Komin was engaged in public activities, and at this time he was already at the zenith of entrepreneurial success. In addition to the usual products of the garment factory, now the slaves began to sew phelonions for local priests, and even wove icons. Komin also forced them to weave a huge coat of arms of Russia, which he tried to sell to the Vyatskiye Polyana administration and even to the local police, but was refused.

The factory's final year 
In January 1997, Komin unexpectedly met the missing Vera Talpayeva in the city. He offered her new conditions for cooperation: now she had to look for markets for the garment factory's products for an appropriate reward, and also to bring in new prisoners. A few days later Talpayeva brought into the garage 22-year-old Irina Ganyushkina, whom Komin later tried to artificially fertilize (with the help of a syringe), in order to literally begin to grow new slaves for himself. There, in the garage, with the use of the same brake fluid he killed Talpayeva, but unlike Nazimova, he tormented her for several hours before that.
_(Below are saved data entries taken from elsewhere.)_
(** * The Quirk thought store (the store module of src/CBTListScreen.tsx)

    The store keeps every thought as a JSON string in the device's
    AsyncStorage, under a key that doubles as the thought's [uuid].  The
    key's prefix tells whether the thought is live
    ([THOUGHTS_KEY_PREFIX]) or sits in the archive ([DELETED_KEY_PREFIX]).

    Layout of this file:
    - [JS]      the fragment of the JavaScript runtime the store relies on:
                values, property access, [startsWith], [replace], [Date];
    - [Host]    what the platform supplies and the repository does not
                contain: [JSON.parse], [json-stringify-safe], the [Date]
                constructor and the local time zone;
    - [Scenario] what one run of the program meets: the fate of each
                AsyncStorage request, the clock, the random identifiers;
    - the store's functions, one definition per source function, in a
                state-and-exception monad over the storage contents;
    - [Device]  a concrete host (a JSON reader and printer, ISO dates) on
                which the examples are evaluated;
    - the properties. *)

From Stdlib Require Import ZArith String Ascii List Lia.
From stdpp Require Import gmap strings list fin_maps pretty.
Import ListNotations.
Local Open Scope string_scope.
Local Open Scope list_scope.
Lemma msum_elem f m k x :
  m !! k = Some x -> (forall j y, m !! j = Some y -> 0 <= f j y) -> f k x <= msum f m.
Proof.
  intros Hk Hf. rewrite (msum_delete f m k x) by done.
  assert (0 <= msum f (delete k m)); [|lia]. apply msum_nonneg.
  intros j y Hj. apply lookup_delete_Some in Hj as [_ Hj]. by apply Hf.
Qed.

Lemma msum_add f g m : msum (fun k x => f k x + g k x) m = msum f m + msum g m.
Proof.
  induction m as [|k x m Hk IH] using map_ind; [done|]. rewrite !msum_insert by done. lia.
Qed.

Lemma msum_pos f m :
  (forall k x, m !! k = Some x -> 0 <= f k x) -> 0 < msum f m ->
  exists k x, m !! k = Some x /\ 0 < f k x.
Proof.
  induction m as [|k x m Hk IH] using map_ind; intros Hf Hp; [done|].
  rewrite msum_insert in Hp by done.
  destruct (Z.lt_ge_cases 0 (f k x)) as [|Hle].
  - exists k, x. by rewrite lookup_insert_eq.
  - assert (forall j y, m !! j = Some y -> <[k := x]> m !! j = Some y) as Hm.
    { intros j y Hj. rewrite lookup_insert_ne; [done|]. by intros ->; rewrite Hk in Hj. }
    destruct IH as (j & y & Hj & Hy); [intros j y Hj; by apply Hf, Hm| |].
    + specialize (Hf k x). rewrite lookup_insert_eq in Hf. specialize (Hf eq_refl). lia.
    + exists j, y. auto.
Qed.
Lemma msum_zero f m : (forall k x, m !! k = Some x -> f k x = 0) -> msum f m = 0.
Proof.
  intros Hf. rewrite (msum_ext f (fun _ _ => 0)) by done. clear Hf.
  induction m as [|k x m Hk IH] using map_ind; [done|]. by rewrite msum_insert.
Qed.
End msum.

(** ** Automation *)

(** Turn the boolean tests of the code into propositions. *)
Ltac propify :=
  repeat match goal with
  | H : (_ && _) = true |- _ => apply andb_prop in H as [? ?]
  | H : (_ =? _) = true |- _ => apply Z.eqb_eq in H
  | H : (_ =? _) = false |- _ => apply Z.eqb_neq in H
  | H : (_ <=? _) = true |- _ => apply Z.leb_le in H
  | H : (_ <=? _) = false |- _ => apply Z.leb_gt in H
  | H : (_ <? _) = true |- _ => apply Z.ltb_lt in H
  | H : (_ <? _) = false |- _ => apply Z.ltb_ge in H
  | H : negb _ = true |- _ => apply negb_true_iff in H
  | H : negb _ = false |- _ => apply negb_false_iff in H
  end.

(** Split on the innermost test of a hypothesis or of the goal. *)
Ltac case_if :=
  match goal with
  | |- context [if ?b then _ else _] => destruct b eqn:?
  | H : context [if ?b then _ else _] |- _ => destruct b eqn:?
  end.

(** Step through a computation in the result monad that succeeded. *)
Ltac inv_res :=
  repeat match goal with
  | H : _ ≫= _ = Ok _ |- _ =>
      let x := fresh "x" in let E := fresh "E" in
      apply bind_Ok in H as (x & E & H)
  | H : check _ = Ok _ |- _ => apply check_Ok in H
  | H : Ok _ = Ok _ |- _ => injection H as H
  | H : mret _ = Ok _ |- _ => injection H as H
  | H : Crash = Ok _ |- _ => discriminate H
  | H : OutOfMemory = Ok _ |- _ => discriminate H
  | H : NoFuel = Ok _ |- _ => discriminate H
  end.

(** Step through the primitive commands of a [wp] goal. *)
Ltac wp_pure :=
  repeat (lazymatch goal with
    | |- wp (mret _) _ _ => apply wp_ret
    | |- wp skip _ _ => apply wp_ret
    | |- wp (_ ≫= _) _ _ => apply wp_bind
    | |- wp get_state _ _ => apply wp_get
    | |- wp (modify _) _ _ => apply wp_modify
    end; cbv beta);
  simpl.
(** One round never fails and preserves the invariant. *)
Lemma add_class_inv last size st :
  size ∈ class_sizes -> size_ok size -> last < size -> tbl_inv last st ->
  exists st', add_class flag m size st = Ok st' /\ tbl_inv size st' /\
    st'.1.1 <= st.1.1 + 1 /\ 1 < st'.1.1.
Proof.
  destruct st as [[sc cpages] csize]. intros Hin Hok Hlt Hinv.
  assert (1 <= sc) by (by destruct Hinv).
  unfold add_class. rewrite NumMoveSize_spec by (done || lia).
  pose proof (batch_bound size Hok) as [Hb0 Hb].
  destruct (grow_span_total m Hm Hmax size _ (proj2 (proj2 Hok)) Hb0 Hb)
    as (p & -> & Hp & Hpm & Hw & Hn). simpl.
  destruct (span_pages p ltac:(lia) Hpm) as [Hpp Hpos].
  assert (Hrow : class_ok size (Z.shiftr p kPageShift)).
  { unfold class_ok. rewrite Hpp. split_and!; done || lia. }
  rewrite Z.gtb_ltb.
  destruct ((1 <? sc) && _) eqn:Hb1; [case_if|]; propify; eexists;
    (split; [done|]); simpl; (split; [|lia]).
  - apply tbl_inv_merge with last; try done. congruence.
  - by apply tbl_inv_new with last.
  - by apply tbl_inv_new with last.
Qed.

Lemma run_classes_inv l : forall last st,
  (forall s, s ∈ l -> s ∈ class_sizes /\ size_ok s) -> incr_from last l = true ->
  tbl_inv last st -> 1 <= st.1.1 ->
  exists st', run_classes flag m l st = Ok st' /\ tbl_inv (List.last l last) st' /\
    st'.1.1 <= st.1.1 + Z.of_nat (length l) /\ (l <> [] -> 1 < st'.1.1).
Proof.
  induction l as [|size l IH]; intros last st Hin Hincr Hinv Hsc.
  { exists st. simpl. split_and!; try done; lia. }
  simpl in Hincr. propify.
  destruct (Hin size ltac:(by left)) as [Hcs Hok].
  destruct (add_class_inv last size st Hcs Hok ltac:(lia) Hinv) as (st1 & E1 & Hinv1 & ? & ?).
  destruct (IH size st1) as (st2 & E2 & Hinv2 & ? & ?);
    [intros; apply Hin; by right|done..|lia|].
  exists st2. cbn [run_classes]. rewrite E1. cbn [mbind result_bind]. split; [done|].
  rewrite last_cons_default. split; [done|]. cbn [length]. split; [lia|]. intros _.
  destruct l; [|auto]. simpl in E2. injection E2 as <-. lia.
Qed.

(** The loop that chooses the classes always succeeds, with at most 106 entries. *)
Lemma class_loop_ok :
  exists sc cpages csize,
    class_loop flag m class_fuel kAlignment (1, ∅, ∅) = Ok (sc, cpages, csize) /\
    tbl_inv kMaxSize (sc, cpages, csize) /\ 1 < sc <= 106.
Proof.
  destruct class_sizes_ok as (Hok & Hincr & Hlast & Hlen).
  rewrite (class_loop_run _ _ _ _ _ _ class_sizes_eq).
  destruct (run_classes_inv class_sizes 0 (1, ∅, ∅)) as ([[sc cp] cs] & E & Hinv & H1 & H2).
  - intros s Hs. split; [done|]. rewrite forallb_forall in Hok.
    by apply size_okb_ok, Hok, list_elem_of_In.
  - done.
  - split_and!; try lia; try (intros; lia); reflexivity.
  - done.
  - exists sc, cp, cs. rewrite Hlast in Hinv. split; [done|]. split; [done|].
    simpl in *. rewrite Hlen in H1. split; [by apply H2|lia].
Qed.
End Tables.

(** ** Indexing *)

Lemma ClassIndex_eq s :
  0 <= s <= kMaxSize ->
  ClassIndex s = if s <=? 1024 then (s + 7) / 8 else (s + 127) / 128 + 120.
Proof.
  intros Hs. unfold ClassIndex, SmallSizeClass, LargeSizeClass. consts.
  change (Z.shiftl 120 7) with 15360.
  rewrite (u32_small s), !u32_small by lia. rewrite !Z.shiftr_div_pow2 by lia.
  change (2 ^ 3) with 8. change (2 ^ 7) with 128.
  case_if; [done|]. Z.div_mod_to_equations. lia.
Qed.

Lemma GetSizeClass_eq sm size :
  0 <= size -> GetSizeClass sm size = if size <=? kMaxSize then Some (SizeClass sm size) else None.
Proof.
  intros Hs. unfold GetSizeClass, ClassIndexMaybe, SizeClass, ClassIndex. consts.
  destruct (Z.leb_spec size 1024), (Z.leb_spec size 262144); try done; lia.
Qed.

(** [GetSizeClass] (the branch-free variant used by [malloc]) agrees with
    [SizeClass] below [kMaxSize] and refuses every larger size; no index it
    computes is outside [class_array_]. *)
Theorem GetSizeClass_SizeClass sm size :
  0 <= size < 2 ^ 64 ->
  GetSizeClass sm size = (if size <=? kMaxSize then Some (SizeClass sm size) else None) /\
  (size <= kMaxSize -> 0 <= ClassIndex size < kClassArraySize).
Proof.
  intros Hs. split; [apply GetSizeClass_eq; lia|]. intros. rewrite ClassIndex_eq by lia.
  change kClassArraySize with 2169. consts.
  case_if; propify; Z.div_mod_to_equations; lia.
Qed.

(** A class boundary separates the entries of the sizes on its two sides. *)
Lemma ClassIndex_sep s b s' :
  0 <= s <= b -> b < s' <= kMaxSize -> s mod 8 = 0 -> s' mod 8 = 0 -> size_ok b ->
  ClassIndex s <> ClassIndex s'.
Proof.
  intros Hs Hs' H8 H8' (Hb8 & [Hb128 _] & Hb). rewrite !ClassIndex_eq by (consts; lia).
  destruct (Z.leb_spec s 1024), (Z.leb_spec s' 1024); try lia.
  - Z.div_mod_to_equations. lia.
  - clear Hb128. Z.div_mod_to_equations. lia.
  - specialize (Hb128 ltac:(lia)). Z.div_mod_to_equations. lia.
Qed.

(** Sizes between two multiples of 8 share the entry of the upper one. *)
Definition round8 (s : Z) : Z := (s + 7) / 8 * 8.

Lemma round8_spec s : 0 <= s <= kMaxSize ->
  s <= round8 s < s + 8 /\ round8 s mod 8 = 0 /\ round8 s <= kMaxSize /\
  ClassIndex (round8 s) = ClassIndex s.
Proof.
  intros Hs. unfold round8.
  assert (Hr : s <= (s + 7) / 8 * 8 < s + 8 /\ ((s + 7) / 8 * 8) mod 8 = 0 /\
    (s + 7) / 8 * 8 <= kMaxSize).
  { rewrite Z.mod_mul by lia. consts. Z.div_mod_to_equations. lia. }
  split_and!; try lia. rewrite !ClassIndex_eq by lia.
  destruct (Z.leb_spec s 1024), (Z.leb_spec ((s + 7) / 8 * 8) 1024);
    Z.div_mod_to_equations; lia.
Qed.

(** ** Filling [class_array_] *)

Lemma fill_loop_miss n c i : forall s arr,
  (forall k, 0 <= k < Z.of_nat n -> ClassIndex (s + 8 * k) <> i) ->
  arr_get (fill_loop n c s arr) i = arr_get arr i.
Proof.
  induction n as [|n IH]; intros s arr Hi; [done|]. simpl. unfold kAlignment.
  rewrite IH.
  - apply arr_get_insert_ne. specialize (Hi 0). rewrite Z.mul_0_r, Z.add_0_r in Hi.
    apply Hi. lia.
  - intros k Hk. replace (s + 8 + 8 * k) with (s + 8 * (k + 1)) by lia. apply Hi. lia.
Qed.

Lemma fill_loop_keep n c i : forall s arr,
  arr_get arr i = c mod 256 -> arr_get (fill_loop n c s arr) i = c mod 256.
Proof.
  induction n as [|n IH]; intros s arr Hi; [done|]. simpl. apply IH.
  destruct (decide (ClassIndex s = i)) as [->|]; [apply arr_get_insert_eq|].
  by rewrite arr_get_insert_ne.
Qed.

Lemma fill_loop_hit n c : forall s arr k,
  0 <= k < Z.of_nat n -> arr_get (fill_loop n c s arr) (ClassIndex (s + 8 * k)) = c mod 256.
Proof.
  induction n as [|n IH]; intros s arr k Hk; [lia|]. simpl. unfold kAlignment.
  destruct (decide (k = 0)) as [->|].
  - rewrite Z.mul_0_r, Z.add_0_r. apply fill_loop_keep. apply arr_get_insert_eq.
  - replace (s + 8 * k) with (s + 8 + 8 * (k - 1)) by lia. apply IH. lia.
Qed.

Lemma fill_class_miss arr c lo hi i :
  (forall s, lo <= s <= hi -> (s - lo) mod 8 = 0 -> ClassIndex s <> i) ->
  arr_get (fill_class arr c lo hi) i = arr_get arr i.
Proof.
  intros Hi. unfold fill_class. apply fill_loop_miss. intros k Hk.
  unfold kAlignment in *. apply Hi.
  - Z.div_mod_to_equations. lia.
  - replace (lo + 8 * k - lo) with (k * 8) by lia. by apply Z.mod_mul.
Qed.

Lemma fill_class_hit arr c lo hi s :
  lo <= s <= hi -> (s - lo) mod 8 = 0 ->
  arr_get (fill_class arr c lo hi) (ClassIndex s) = c mod 256.
Proof.
  intros Hs Hd. unfold fill_class.
  replace s with (lo + 8 * ((s - lo) / 8)) by (Z.div_mod_to_equations; lia).
  apply fill_loop_hit. unfold kAlignment. Z.div_mod_to_equations. lia.
Qed.

(** The boundary below class [c]; class 1 starts at size 0. *)
Definition class_floor (csize : gmap Z Z) (c : Z) : Z :=
  if c =? 1 then -8 else arr_get csize (c - 1).

Section Fill.
Context (flag m last sc : Z) (cpages csize : gmap Z Z).
Context (Hinv : tbl_inv flag m last (sc, cpages, csize)).

Lemma csize_ok c : 1 <= c < sc -> size_ok (arr_get csize c).
Proof. intros Hc. destruct Hinv as (_ & Hcl & _). by apply Hcl. Qed.

Lemma csize_mono c c' : 1 <= c <= c' -> c' < sc -> arr_get csize c <= arr_get csize c'.
Proof.
  intros Hc Hc'. destruct Hinv as (_ & _ & Hmono & _).
  replace c' with (c + Z.of_nat (Z.to_nat (c' - c))) in * by lia.
  induction (Z.to_nat (c' - c)) as [|k IH]; [by rewrite Z.add_0_r|].
  etrans; [apply IH; lia|]. specialize (Hmono (c + Z.of_nat k)).
  replace (c + Z.of_nat (S k)) with (c + Z.of_nat k + 1) in * by lia. lia.
Qed.

Lemma class_floor_lt c : 1 <= c < sc -> class_floor csize c < arr_get csize c.
Proof.
  intros Hc. unfold class_floor. destruct (Z.eqb_spec c 1) as [->|].
  - destruct (csize_ok 1) as (_ & _ & ?); lia.
  - destruct Hinv as (_ & _ & Hmono & _). specialize (Hmono (c - 1)).
    replace (c - 1 + 1) with c in Hmono by lia. apply Hmono; lia.
Qed.

Lemma class_floor_mod8 c : 1 <= c < sc -> class_floor csize c mod 8 = 0.
Proof.
  intros Hc. unfold class_floor. destruct (Z.eqb_spec c 1); [done|].
  by destruct (csize_ok (c - 1) ltac:(lia)).
Qed.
Arrest, trial and sentence 
Komin's arrest was due to his own mistake. He fell in love with Ganyushkina, and wanted to formalize an official marriage with her. Kozikova and Melnikova, realizing that this was their chance to escape, persuaded Ganyushkina to agree. Komin threatened to deal with the 22-year-old woman if she tried to escape. Ganyushkina agreed, but when Komin left her for a few minutes in his apartment unattended, she ran to the police on July 21, 1997. Initially, the employees did not believe the applicant, but when she called the names of those in the bunker, they immediately demanded her to indicate the bunker's location. Komin was arrested near his garage. He tried to stop the electricity in the ladder to try and escape, but Ganyushkina had reported this in advance. After Melnikova and Kozikova were discovered in the bunker they were hospitalized, with both of them wearing a bandage around their eyes, so that they would not be blinded by the sunlight, which they had not seen in two years.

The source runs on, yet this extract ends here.